A la hora de definir su ideología, el partido Movimiento Semilla no tuvo empacho en desafiar al establecimiento político y económico guatemalteco para identificarse con la izquierda. De centro-izquierda. Socialdemócrata. Así se etiquetó Semilla. Y a la hora de hacer campaña electoral, blandió argumentos de esa calaña. ¿Recuerda usted al entonces candidato Bernardo Arévalo deteniéndose a la vera de la carretera a Ixcán en medio de plantaciones de palma africana para renegar de la triste situación de pobreza de quienes viven en la zona? Se quejaba de las diferencias de condiciones de vida entre los dueños de esas fincas y los campesinos que trabajan en ellas.

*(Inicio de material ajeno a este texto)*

(** ** Bounds *)

Lemma num_min_le a b : (num_min a b <= a)%Qc /\ (num_min a b <= b)%Qc.
Proof.
  unfold num_min. destruct (decide (a <= b)%Qc) as [H|H].
  - split; [apply Qcle_refl | exact H].
  - split; [apply Qclt_le_weak, Qcnot_le_lt, H | apply Qcle_refl].
Qed.

Lemma num_max_ge a b : (a <= num_max a b)%Qc /\ (b <= num_max a b)%Qc.
Proof.
  unfold num_max. destruct (decide (a <= b)%Qc) as [H|H].
  - split; [exact H | apply Qcle_refl].
  - split; [apply Qcle_refl | apply Qclt_le_weak, Qcnot_le_lt, H].
Qed.

Lemma widen_grows b xy : within b (widen b xy) /\ inside (widen b xy) xy.
Proof.
  unfold within, inside, widen. simpl.
  pose proof (num_min_le (minx b) (fst xy)). pose proof (num_min_le (miny b) (snd xy)).
  pose proof (num_max_ge (maxx b) (fst xy)). pose proof (num_max_ge (maxy b) (snd xy)).
  tauto.
Qed.

Lemma fold_widen_grows rest b :
  within b (fold_left widen rest b) /\
  Forall (inside (fold_left widen rest b)) rest.
Proof.
  revert b. induction rest as [|xy rest IH]; intros b; simpl.
  - split; [|constructor]. unfold within. repeat split; apply Qcle_refl.
  - destruct (IH (widen b xy)) as [Hw Hin].
    destruct (widen_grows b xy) as [Hw0 Hin0].
    unfold within, inside in *. split; [|constructor; [|exact Hin]].
    + intuition (eapply Qcle_trans; eauto).
    + intuition (eapply Qcle_trans; eauto).
Qed.

(** The bounds of a polygon are a box around every point of its shell. *)
Lemma bounds_enclose p b xy :
  bounds p = Some b -> xy ∈ exterior p -> inside b xy.
Proof.
  unfold bounds. destruct (exterior p) as [|[x y] rest]; [discriminate|].
  intros [= <-] Hin. destruct (fold_widen_grows rest (Box x y x y)) as [Hw Hall].
  apply elem_of_cons in Hin as [->|Hin].
  - unfold within, inside in *. simpl in *. tauto.
  - rewrite Forall_forall in Hall. auto.
Qed.

(** ** The rows that prepare returns *)

Lemma crossing_spans g : crossing g = true <-> spans_over_180 g.
Proof.
  unfold crossing, spans_over_180, span_x, span_y, exceeds.
  destruct (bounds g) as [b|]; simpl.
  - rewrite orb_true_iff, !bool_decide_eq_true. split.
    + intros H. exists b. split; [reflexivity | tauto].
    + intros (b' & [= <-] & H). tauto.
  - split; [discriminate | intros (b & [=] & _)].
Qed.

Lemma crossing_within g : crossing g = false <-> within_180 g.
Proof.
  unfold crossing, within_180, span_x, span_y, exceeds.
  destruct (bounds g) as [b|]; simpl.
  - rewrite orb_false_iff, !bool_decide_eq_false, <- !Qcle_ngt. split.
    + intros H b' [= <-]. tauto.
    + intros H. destruct (H b eq_refl). tauto.
  - split; [intros _ b [=] | reflexivity].
Qed.

(** [Polygon] gives the polygon over the shell it is given, unless the
    shell has one or two points. *)
Lemma new_Polygon_returned shell g :
  new_Polygon shell = Returned g <->
  g = MkPolygon shell /\ length shell <> 1%nat /\ length shell <> 2%nat.
Proof.
  destruct shell as [|a [|b [|c shell]]]; simpl.
  - split; [intros [= <-]; auto | intros [-> _]; reflexivity].
  - split; [discriminate | intros (_ & H & _); now destruct H].
  - split; [discriminate | intros (_ & _ & H); now destruct H].
  - split; [intros [= <-]; auto | intros [-> _]; reflexivity].
Qed.

Lemma new_Polygon_raised shell e :
  new_Polygon shell = Raised e <->
  e = "ValueError" /\ (length shell = 1%nat \/ length shell = 2%nat).
Proof.
  destruct shell as [|a [|b [|c shell]]]; simpl.
  - split; [discriminate | intros [_ [|]]; discriminate].
  - split; [intros [= <-]; auto | intros [-> _]; reflexivity].
  - split; [intros [= <-]; auto | intros [-> _]; reflexivity].
  - split; [discriminate | intros [_ [|]]; discriminate].
Qed.

Lemma shapes_returned polygons shapes :
  comprehension (fun polygon => new_Polygon (revert polygon)) polygons
  = Returned shapes ->
  shapes = fmap (fun polygon => MkPolygon (revert polygon)) polygons.
Proof.
  intros H. apply comprehension_returned in H.
  induction H as [|poly g polygons shapes Hg _ IH]; [reflexivity|].
  apply new_Polygon_returned in Hg as [-> _]. simpl. now f_equal.
Qed.

Lemma remove_crossing_rows merged polygons :
  let df := with_geometry merged
              (fmap (fun polygon => MkPolygon (revert polygon)) polygons) in
  remove_crossing df (fmap (fun r => from_option bounds None (row_geometry r)) df)
  = zip_with final_row merged polygons.
Proof.
  unfold with_geometry, remove_crossing. simpl.
  revert polygons. induction merged as [|km merged IH]; intros [|poly polygons];
    try reflexivity.
  simpl. rewrite IH. f_equal.
  unfold final_row, crossing. simpl.
  destruct (exceeds _ (span_y _)), (exceeds _ (span_x _)); reflexivity.
Qed.

Section PrepareFacts.

Variable geo_to_h3 : num -> num -> nat -> result string.
Variable h3_to_geo_boundary : string -> result (list (num * num)).


(** What a run of [prepare] that returns has gone through. *)
Lemma prepare_returned df out df' :
  prepare geo_to_h3 h3_to_geo_boundary df = (Returned out, df') <->
  exists hexes polygons,
    comprehension (cell_of geo_to_h3) (features df) = Returned hexes /\
    has_value df = true /\
    comprehension h3_to_geo_boundary
      (fmap fst (merge_points hexes (features df))) = Returned polygons /\
    is_returned (comprehension (fun polygon => new_Polygon (revert polygon))
                               polygons) /\
    out = zip_with final_row (merge_points hexes (features df)) polygons /\
    df' = Frame (features df) true (Some hexes).
Proof.
  unfold prepare.
  destruct (comprehension (cell_of geo_to_h3) (features df)) as [hexes|e].
  - destruct (has_value df); simpl.
    + destruct (comprehension h3_to_geo_boundary _) as [polygons|e] eqn:Hb.
      * destruct (comprehension _ polygons) as [shapes|e] eqn:Hs.
        -- rewrite (shapes_returned _ _ Hs), remove_crossing_rows. split.
           ++ intros [= <- <-]. exists hexes, polygons. rewrite Hs. now repeat split.
           ++ intros (hexes' & polygons' & [= <-] & _ & Hb' & _ & -> & ->).
              rewrite Hb in Hb'. now injection Hb' as <-.
        -- split; [discriminate|].
           intros (hexes' & polygons' & [= <-] & _ & Hb' & Hs' & _).
           rewrite Hb in Hb'. injection Hb' as <-. now rewrite Hs in Hs'.
      * split; [discriminate|].
        intros (hexes' & polygons' & [= <-] & _ & Hb' & _). congruence.
    + split; [discriminate|]. intros (? & ? & _ & [=] & _).
  - split; [discriminate|]. intros (? & ? & [=] & _).
Qed.

Lemma zip_with_final_row_elem merged polygons r :
  Forall2 (fun k poly => h3_to_geo_boundary k = Returned poly)
          (fmap fst merged) polygons ->
  r ∈ zip_with final_row merged polygons <->
  exists k m poly, (k, m) ∈ merged /\ h3_to_geo_boundary k = Returned poly /\
                   r = final_row (k, m) poly.
Proof.
  revert polygons. induction merged as [|[k0 m0] merged IH]; intros polygons H.
  - inversion H; subst. simpl. split; [intros Hin; inversion Hin|].
    intros (k & m & poly & Hin & _). inversion Hin.
  - inversion H as [|? poly0 ? polygons0 H0 Hrest]; subst. simpl.
    rewrite elem_of_cons, (IH _ Hrest). split.
    + intros [->|(k & m & poly & Hin & Hb & ->)].
      * exists k0, m0, poly0. split; [left|auto].
      * exists k, m, poly. split; [now right|auto].
    + intros (k & m & poly & Hin & Hb & ->).
      apply elem_of_cons in Hin as [[= -> ->]|Hin].
      * left. simpl in H0. congruence.
      * right. eauto 10.
Qed.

Pero una vez en el poder, el presidente Arévalo ha adoptado la nada revolucionaria misión de hacer funcionar las instituciones guatemaltecas para cumplir con los objetivos para las cuales fueron diseñadas. Lo más amenazador para el status quo que se ha propuesto el Presidente es prescindir de la corrupción para ganar votos de diputados en el Congreso o para crear fortuna propia y de sus funcionarios. Ha preferido recurrir a mecanismos externos de compras, blindados ante la capacidad de persuasión de corruptos locales, para contratar obra pública y comprar medicamentos.

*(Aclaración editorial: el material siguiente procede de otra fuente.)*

(** ** [sorted]

    A stable insertion sort: [before a b] tells that [a] has to come
    strictly before [b].  An element inserted from the left passes only
    the elements that have to come before it, so equal elements keep
    their order, as with Python's [sorted], with or without
    [reverse=True]. *)

Fixpoint insert_sorted {A : Type} (before : A -> A -> bool) (x : A)
    (l : list A) : list A :=
  match l with
  | [] => [x]
  | y :: r => if before y x then y :: insert_sorted before x r else x :: l
  end.

Definition sorted {A : Type} (before : A -> A -> bool) (l : list A) : list A :=
  fold_right (insert_sorted before) [] l.

(** ** packing_list_generator.py *)

(** One row of a packing list, as built in [generate_packing_lists]. *)
Module Entry.
Record t : Type := {
  book_style : string;
  account_name : string;
  account_number : string;
  start_serial : string;
  branch_code : string;
  currency : string;
  leaves : Z
}.
End Entry.

(** One packing list: the page of one delivery branch. *)
Module PackingList.
Record t : Type := {
  bank_name : string;
  order_number : string;
  order_date : string;
  delivery_branch_code : string;
  delivery_branch_name : string;
  total_books : Z;
  books : list Entry.t
}.
End PackingList.

Module PackingListGenerator.

Definition bank_name : string := "KCB Bank Ltd".

(** [grouped[k].append(v)] on a [defaultdict(list)]. *)
Fixpoint dict_append_to {V : Type} (grouped : dict (list V)) (k : string)
    (v : V) : dict (list V) :=
  match grouped with
  | [] => [(k, [v])]
  | (k', vs) :: r =>
      if String.eqb k' k then (k', (vs ++ [v])%list) :: r
      else (k', vs) :: dict_append_to r k v
  end.

Definition group_books_by_delivery_branch (expanded_orders : list Book.t)
    : dict (list Book.t) :=
  fold_left
    (fun grouped order =>
       let delivery_code := strip (Book.delivery_branch_code order) in
       match delivery_code with
       | "" => grouped
       | _ => dict_append_to grouped delivery_code order
       end)
    expanded_orders [].

(** The dictionary appended to [book_entries] for one book. *)
Definition book_entry (book : Book.t) : Entry.t :=
  {| Entry.book_style := Book.book_style book;
     Entry.account_name := strip (Book.account_name book);
     Entry.account_number := strip (Book.account_number book);
     Entry.start_serial := strip (Book.serial_number book);
     Entry.branch_code := strip (Book.delivery_branch_code book);
     Entry.currency := Book.currency book;
     Entry.leaves := Book.leaves book |}.

(** The loop of [generate_packing_lists] over the sorted branch codes. *)
Fixpoint packing_loop (grouped_books : dict (list Book.t))
    (order_number order_date : string) (codes : list string)
    (packing_lists : list PackingList.t) : result (list PackingList.t) :=
  match codes with
  | [] => Ok packing_lists
  | branch_code :: rest =>
      books <- (match dict_lookup grouped_books branch_code with
                | Some books => Ok books
                | None => Raise KeyError
                end) ;;
      first <- (match books with
                | book :: _ => Ok book
                | [] => Raise IndexError
                end) ;;
      let branch_name := strip (Book.delivery_branch_name first) in
      let book_entries := map book_entry books in
      packing_loop grouped_books order_number order_date rest
        (packing_lists ++
           [ {| PackingList.bank_name := bank_name;
                PackingList.order_number := order_number;
                PackingList.order_date := order_date;
                PackingList.delivery_branch_code := branch_code;
                PackingList.delivery_branch_name := branch_name;
                PackingList.total_books := Z.of_nat (List.length books);
                PackingList.books := book_entries |} ])%list
  end.

Definition generate_packing_lists (expanded_orders : list Book.t)
    (order_number order_date : string) : result (list PackingList.t) :=
  let grouped_books := group_books_by_delivery_branch expanded_orders in
  packing_loop grouped_books order_number order_date
    (sorted String.ltb (dict_keys grouped_books)) [].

Cerrarse el paso a la corrupción es hasta hoy la única propuesta transformadora del sistema que trata de llevar adelante Bernardo Arévalo. Y claro que eso es suficiente para ganarse el rechazo y la oposición de muchos diputados, magistrados de Cortes y fiscales del Ministerio Público. Pero los dueños de capital guatemalteco ven hoy con mucha menos aprehensión al gobierno de Semilla.
No ha habido fuga de capitales. El CACIF ha optado por mostrar su cara más amigable frente a un gobierno que no percibe como una amenaza. Y al menos una calificadora de riesgo evalúa positivamente, mejora la calificación, a Guatemala. El Presidente, asiduo invitado de honor a todas las actividades de los empresarios (igual que sus antecesores), ha hablado de expandir sensiblemente el gasto, lo cual sí es una política atribuida a los gobiernos de izquierda en todo el mundo (Alejandro Giammattei fue en ese sentido un izquierdista tremendo), pero habla de la necesidad de triplicar la inversión pública en infraestructura. Lo cual es la demanda que repiten como letanía los líderes del sector privado organizado. El Presidente, hasta ahora, no ha hablado siquiera de incrementar financiamiento a programas sociales (algo que hasta un gobierno como el de Álvaro Uribe realizó en Colombia).

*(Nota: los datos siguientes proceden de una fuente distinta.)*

(** * Group-by aggregation operator (package aggregate)

    Shallow embedding of the streaming group-by operator: the keyed group
    table, the spill / merge path, the sorted-input early emit and the
    producer loop of the operator, followed by the properties established
    for them. *)

From Stdlib Require Import ZArith List Lia Permutation.
From stdpp Require Import base option list gmap sorting.

Local Open Scope Z_scope.

(** ** Results of fallible code

    A Go call that returns [(T, error)] yields an [outcome T]; a run-time
    panic (nil dereference, index out of range, explicit [panic]) is kept
    apart from returned errors. *)

Definition error := nat.

Inductive panic : Type :=
| PanicInternalBug      (* panic("internal bug: ...") in readTable *)
| PanicNilDeref         (* dereference of a nil pointer or call of a nil func *)
| PanicIndex            (* slice or table index out of range *)
| PanicLoopBound.       (* the bound given to an unbounded loop ran out *)

Inductive outcome (A : Type) : Type :=
| Ok (a : A)
| Err (e : error)
| Panic (p : panic).

Arguments Ok {A} a.
Arguments Err {A} e.
Arguments Panic {A} p.

(** ** Bytes and the uvarint suffix *)

Abbreviation Bytes := (list Z).

(** A [zcode.Bytes] payload; [None] is the nil slice of a null value. *)
Abbreviation zBytes := (option (list Z)).

Definition byte (x : Z) : Z := x mod 256.
Definition uint64 (x : Z) : Z := x mod 2 ^ 64.

(** [binary.AppendUvarint]: seven bits per byte, least significant group
    first, the top bit set on every byte but the last.  The loop runs at
    most nine times on a 64-bit operand, which is the fuel given here. *)
Fixpoint AppendUvarint_loop (fuel : nat) (buf : Bytes) (x : Z) : Bytes :=
  match fuel with
  | O => buf ++ [byte x]
  | S n =>
      if 128 <=? x
      then AppendUvarint_loop n (buf ++ [Z.lor (byte x) 128]) (Z.shiftr x 7)
      else buf ++ [byte x]
  end.

Definition AppendUvarint (buf : Bytes) (x : Z) : Bytes :=
  AppendUvarint_loop 9 buf x.

(** ** Values and types *)

(** A type is identified by its id in the type context. *)
Abbreviation TypeID := nat.

Record Value : Type := NewValue {
  Value_Type : TypeID;
  Value_Bytes : zBytes;
}.

Global Instance Value_eq_dec : EqDecision Value.
Proof. solve_decision. Defined.

Definition Evaluator := Value → Value.
Definition CompareFn := Value → Value → Z.

(** ** Type-vector intern table *)

(** Modelled from the spec: [super.TypeVectorTable] is not part of the
    sources at hand.  The table holds the interned sequences in order of
    first sight; the id of a sequence is its position. *)
Abbreviation TypeVectorTable := (list (list TypeID)).

Definition NewTypeVectorTable : TypeVectorTable := [].

Fixpoint TypeVectorTable_find (t : TypeVectorTable) (types : list TypeID) (k : nat)
  : option nat :=
  match t with
  | [] => None
  | typ :: t' =>
      if decide (typ = types) then Some k else TypeVectorTable_find t' types (S k)
  end.

Definition TypeVectorTable_Lookup (t : TypeVectorTable) (types : list TypeID)
  : nat * TypeVectorTable :=
  match TypeVectorTable_find t types 0 with
  | Some k => (k, t)
  | None => (length t, t ++ [types])
  end.

Definition TypeVectorTable_Types (t : TypeVectorTable) (id : nat)
  : outcome (list TypeID) :=
  match t !! id with
  | Some types => Ok types
  | None => Panic PanicIndex
  end.

(** ** Orderings used by the sorts *)

Definition cmp_le (cmp : CompareFn) : relation Value := λ x y, cmp x y <= 0.

Global Instance cmp_le_dec cmp : RelDecision (cmp_le cmp).
Proof. intros x y. unfold cmp_le. apply _. Defined.

(** A stable sort under a compare function ([slices.SortStableFunc] and the
    sort done by [MergeSort.Spill]). *)
Definition SortStable (cmp : CompareFn) (recs : list Value) : list Value :=
  merge_sort (cmp_le cmp) recs.

(** ** Spill merge-sort *)

(** Modelled from the spec: [spill.MergeSort] is not part of the sources at
    hand.  It owns the sorted runs written so far and exposes them as one
    merged iterator ordered by its comparator; [ms_pending] is what that
    iterator has left to deliver. *)
Record MergeSort : Type := mkMergeSort {
  ms_compare : CompareFn;
  ms_pending : list Value;
}.

Inductive SpillOp := OpNew | OpSpill | OpPeek | OpRead.

(** ** The uvarint encoding is injective *)

Lemma byte_lor_128 b : 0 <= b < 256 → Z.lor b 128 = b mod 128 + 128.
Proof.
  intros Hb.
  assert (forallb (λ n, Z.lor (Z.of_nat n) 128 =? Z.of_nat n mod 128 + 128)
            (seq 0 256) = true) as Hall by (vm_compute; reflexivity).
  rewrite forallb_forall in Hall.
  specialize (Hall (Z.to_nat b)). rewrite Z2Nat.id in Hall by lia.
  apply Z.eqb_eq, Hall, in_seq. lia.
Qed.

Lemma uvarint_cont_byte x : 0 <= x → Z.lor (byte x) 128 = x mod 128 + 128.
Proof.
  intros Hx. unfold byte. rewrite byte_lor_128 by (apply Z.mod_pos_bound; lia).
  f_equal. apply Z.mod_mod_divide. exists 2. lia.
Qed.

Lemma AppendUvarint_loop_app n buf x :
  AppendUvarint_loop n buf x = buf ++ AppendUvarint_loop n [] x.
Proof.
  revert buf x. induction n as [|n IH]; intros buf x; simpl; [done|].
  destruct (128 <=? x); [|done].
  rewrite (IH (buf ++ _)), (IH [_]). by rewrite <- app_assoc.
Qed.

Lemma AppendUvarint_loop_inj n x y :
  0 <= x < 2 ^ (7 * (Z.of_nat n + 1)) →
  0 <= y < 2 ^ (7 * (Z.of_nat n + 1)) →
  AppendUvarint_loop n [] x = AppendUvarint_loop n [] y → x = y.
Proof.
  revert x y. induction n as [|n IH]; intros x y Hx Hy H.
  - simpl in *. change (2 ^ (7 * (0 + 1))) with 128 in *.
    unfold byte in H. inversion H as [H'].
    rewrite !Z.mod_small in H' by lia. done.
  - simpl in H.
    assert (0 <= x / 128 < 2 ^ (7 * (Z.of_nat n + 1))
            ∧ 0 <= y / 128 < 2 ^ (7 * (Z.of_nat n + 1))) as [Hx' Hy'].
    { replace (7 * (Z.of_nat (S n) + 1)) with (7 + 7 * (Z.of_nat n + 1)) in * by lia.
      rewrite Z.pow_add_r in * by lia. change (2 ^ 7) with 128 in *.
      split; (split; [apply Z.div_pos; lia|apply Z.div_lt_upper_bound; lia]). }
    rewrite !Z.shiftr_div_pow2 in H by lia. change (2 ^ 7) with 128 in H.
    rewrite (AppendUvarint_loop_app n [_] (x / 128)) in H.
    rewrite (AppendUvarint_loop_app n [_] (y / 128)) in H.
    rewrite !uvarint_cont_byte in H by lia.
    pose proof (Z.mod_pos_bound x 128 eq_refl).
    pose proof (Z.mod_pos_bound y 128 eq_refl).
    destruct (Z.leb_spec 128 x), (Z.leb_spec 128 y).
    + simpl in H. inversion H as [[Hb Hr]].
      apply IH in Hr; [|done|done].
      rewrite (Z.div_mod x 128), (Z.div_mod y 128) by lia. lia.
    + simpl in H. unfold byte in H. inversion H as [[Hb Hr]].
      rewrite (Z.mod_small y) in Hb by lia. lia.
    + simpl in H. unfold byte in H. inversion H as [[Hb Hr]].
      rewrite (Z.mod_small x) in Hb by lia. lia.
    + unfold byte in H. inversion H as [Hb].
      rewrite !Z.mod_small in Hb by lia. done.
Qed.

(** On operands below 2^64 no continuation byte is cut off by the bound of
    nine iterations, and distinct operands get distinct suffixes. *)
Lemma AppendUvarint_inj buf x y :
  0 <= x < 2 ^ 64 → 0 <= y < 2 ^ 64 →
  AppendUvarint buf x = AppendUvarint buf y → x = y.
Proof.
  intros Hx Hy H. unfold AppendUvarint in H.
  rewrite (AppendUvarint_loop_app 9 buf x), (AppendUvarint_loop_app 9 buf y) in H.
  apply app_inv_head in H.
  apply (AppendUvarint_loop_inj 9); [| |done].
  - change (2 ^ (7 * (Z.of_nat 9 + 1))) with (2 ^ 70).
    assert (2 ^ 64 < 2 ^ 70) by (by apply Z.pow_lt_mono_r). lia.
  - change (2 ^ (7 * (Z.of_nat 9 + 1))) with (2 ^ 70).
    assert (2 ^ 64 < 2 ^ 70) by (by apply Z.pow_lt_mono_r). lia.
Qed.

Lemma AppendUvarint_loop_fuel n buf x :
  0 <= x < 2 ^ 64 → (9 <= n)%nat →
  AppendUvarint_loop n buf x = AppendUvarint_loop 9 buf x.
Proof.
  intros Hx Hn.
  assert (∀ k m b z, 0 <= z < 2 ^ (7 * (Z.of_nat k + 1)) → (k <= m)%nat →
            AppendUvarint_loop m b z = AppendUvarint_loop k b z) as Hgen.
  { induction k as [|k IH]; intros m b z Hz Hm.
    - change (2 ^ (7 * (0 + 1))) with 128 in Hz.
      destruct m; simpl; [done|].
      destruct (Z.leb_spec 128 z); [lia|done].
    - destruct m as [|m]; [lia|]. simpl.
      destruct (128 <=? z); [|done]. apply IH; [|lia].
      rewrite Z.shiftr_div_pow2 by lia. change (2 ^ 7) with 128.
      replace (7 * (Z.of_nat (S k) + 1)) with (7 + 7 * (Z.of_nat k + 1)) in Hz by lia.
      rewrite Z.pow_add_r in Hz by lia. change (2 ^ 7) with 128 in Hz.
      split; [apply Z.div_pos; lia|apply Z.div_lt_upper_bound; lia]. }
  apply Hgen; [|done].
  change (2 ^ (7 * (Z.of_nat 9 + 1))) with (2 ^ 70).
  assert (2 ^ 64 < 2 ^ 70) by (by apply Z.pow_lt_mono_r). lia.
Qed.

Section Aggregate.

(** ** Collaborators outside the package *)

Variable AggState : Type.

(** Modelled from the spec: an aggregate function with the operations
    [apply], [consume_partial], [result] and [result_partial]
    ([expr.Aggregator] and [agg.Function] are not in the sources). *)
Record AggFunc : Type := mkAggFunc {
  agg_new : AggState;
  agg_Apply : Value → AggState → AggState;
  agg_ConsumeAsPartial : Value → AggState → AggState;
  agg_Result : AggState → Value;
  agg_ResultAsPartial : AggState → Value;
}.

Variable Value_IsQuiet : Value → bool.
Variable Value_IsError : Value → bool.

(** Go's zero [super.Value], the initial content of [var prim super.Value]. *)
Variable zeroValue : Value.

(** [zcode.Append] and the iterator's [Next]. *)
Variable zcode_Append : Bytes → zBytes → Bytes.
Variable zcode_Next : Bytes → zBytes * Bytes.

(** The record builder: [Encode] over the appended fields, [Type] over
    their types. *)
Variable RecordBuilder_Encode : list zBytes → outcome Bytes.
Variable RecordBuilder_Type : list TypeID → TypeID.

(** [expr.NewValueCompareFn(o, o.NullsMax(true))] and
    [expr.NewComparator(sortExprs...).WithMissingAsNull().Compare], where a
    sort expression pairs an evaluator with the order [o]. *)
Variable expr_NewValueCompareFn : bool → CompareFn.
Variable expr_NewComparator : list (Evaluator * bool) → CompareFn.

(** Storage faults: whether the given spill operation fails on the given
    pending content. *)
Variable spill_fault : SpillOp → list Value → option error.

(** [op.BatchLen]. *)
Variable BatchLen : nat.

(** ** MergeSort operations *)

Definition spill_NewMergeSort (cmp : CompareFn) : outcome MergeSort :=
  match spill_fault OpNew [] with
  | Some e => Err e
  | None => Ok (mkMergeSort cmp [])
  end.

(** [Spill] sorts [recs] in place and adds them as a run; the sorted slice
    is returned along with the new state because the caller reads it
    afterwards. *)
Definition MergeSort_Spill (m : MergeSort) (recs : list Value)
  : outcome (MergeSort * list Value) :=
  match spill_fault OpSpill (ms_pending m) with
  | Some e => Err e
  | None =>
      let sorted := SortStable (ms_compare m) recs in
      Ok (mkMergeSort (ms_compare m)
            (list_merge (cmp_le (ms_compare m)) (ms_pending m) sorted),
          sorted)
  end.

Definition MergeSort_Peek (m : MergeSort) : outcome (option Value) :=
  match spill_fault OpPeek (ms_pending m) with
  | Some e => Err e
  | None => Ok (head (ms_pending m))
  end.

Definition MergeSort_Read (m : MergeSort) : outcome (option Value * MergeSort) :=
  match spill_fault OpRead (ms_pending m) with
  | Some e => Err e
  | None => Ok (head (ms_pending m), mkMergeSort (ms_compare m) (tail (ms_pending m)))
  end.

(** ** The aggregator *)

Abbreviation valRow := (list AggState).

Record Row : Type := mkRow {
  keyType : nat;
  groupval : Value;
  reducers : valRow;
}.

(** The order in which a [for ... range] statement visits the entries of
    the group table. *)
Variable map_range : list (Bytes * Row) → list (Bytes * Row).

(** The fields of [Aggregator] that carry data.  The context handles and
    the scratch buffers [typeCache] and [keyCache] hold nothing between
    calls; the builder is reset before every use and is represented by the
    list of fields appended to it. *)
Record Aggregator : Type := mkAggregator {
  keyTypes : TypeVectorTable;
  outTypes : TypeVectorTable;
  keyRefs : list Evaluator;
  keyExprs : list Evaluator;
  aggRefs : list Evaluator;
  aggs : list AggFunc;
  recordTypes : gmap nat TypeID;
  table : gmap Bytes Row;
  limit : Z;
  valueCompare : option CompareFn;
  keyCompare : option CompareFn;
  keysComparator : CompareFn;
  maxTableKey : option Value;
  maxSpillKey : option Value;
  inputDir : Z;
  spiller : option MergeSort;
  partialsIn : bool;
  partialsOut : bool;
}.

Definition set_keyTypes (a : Aggregator) (v : TypeVectorTable) : Aggregator :=
  mkAggregator v (outTypes a) (keyRefs a) (keyExprs a) (aggRefs a) (aggs a)
    (recordTypes a) (table a) (limit a) (valueCompare a) (keyCompare a)
    (keysComparator a) (maxTableKey a) (maxSpillKey a) (inputDir a) (spiller a)
    (partialsIn a) (partialsOut a).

De resultas, ahí tiene usted a los mastines del status quo, a los defensores del orden establecido, teniendo que emplearse a fondo para exprimir hasta la última gota las evidencias de contrataciones de cuadros públicos de confianza por parte de los gobernantes para demostrar malas prácticas. O los ve usted concentrando su crítica en la lentitud con la que operan los funcionarios, la falta de evidencia de cambio en las distintas áreas o las decisiones erráticas del gobernante.
Porque sospecha, mucho menos evidencia alguna de una política expropiatoria o de nacionalización de recursos privados o planes por introducir ideologías exóticas en el pénsum educativo o siquiera incluir educación sexual mucho menos reformar la ley para ampliar las causales admitidas de aborto o avanzar hacia el matrimonio igualitario, de eso no hay nada. Guatemala no corre el riesgo de superar en ninguno de esos planos al estado de Missouri o al de Alabama. Bajo el gobierno de Bernardo Arévalo, por lo visto en sus primeros cien días, en ese plano no se ve venir ningún cambio.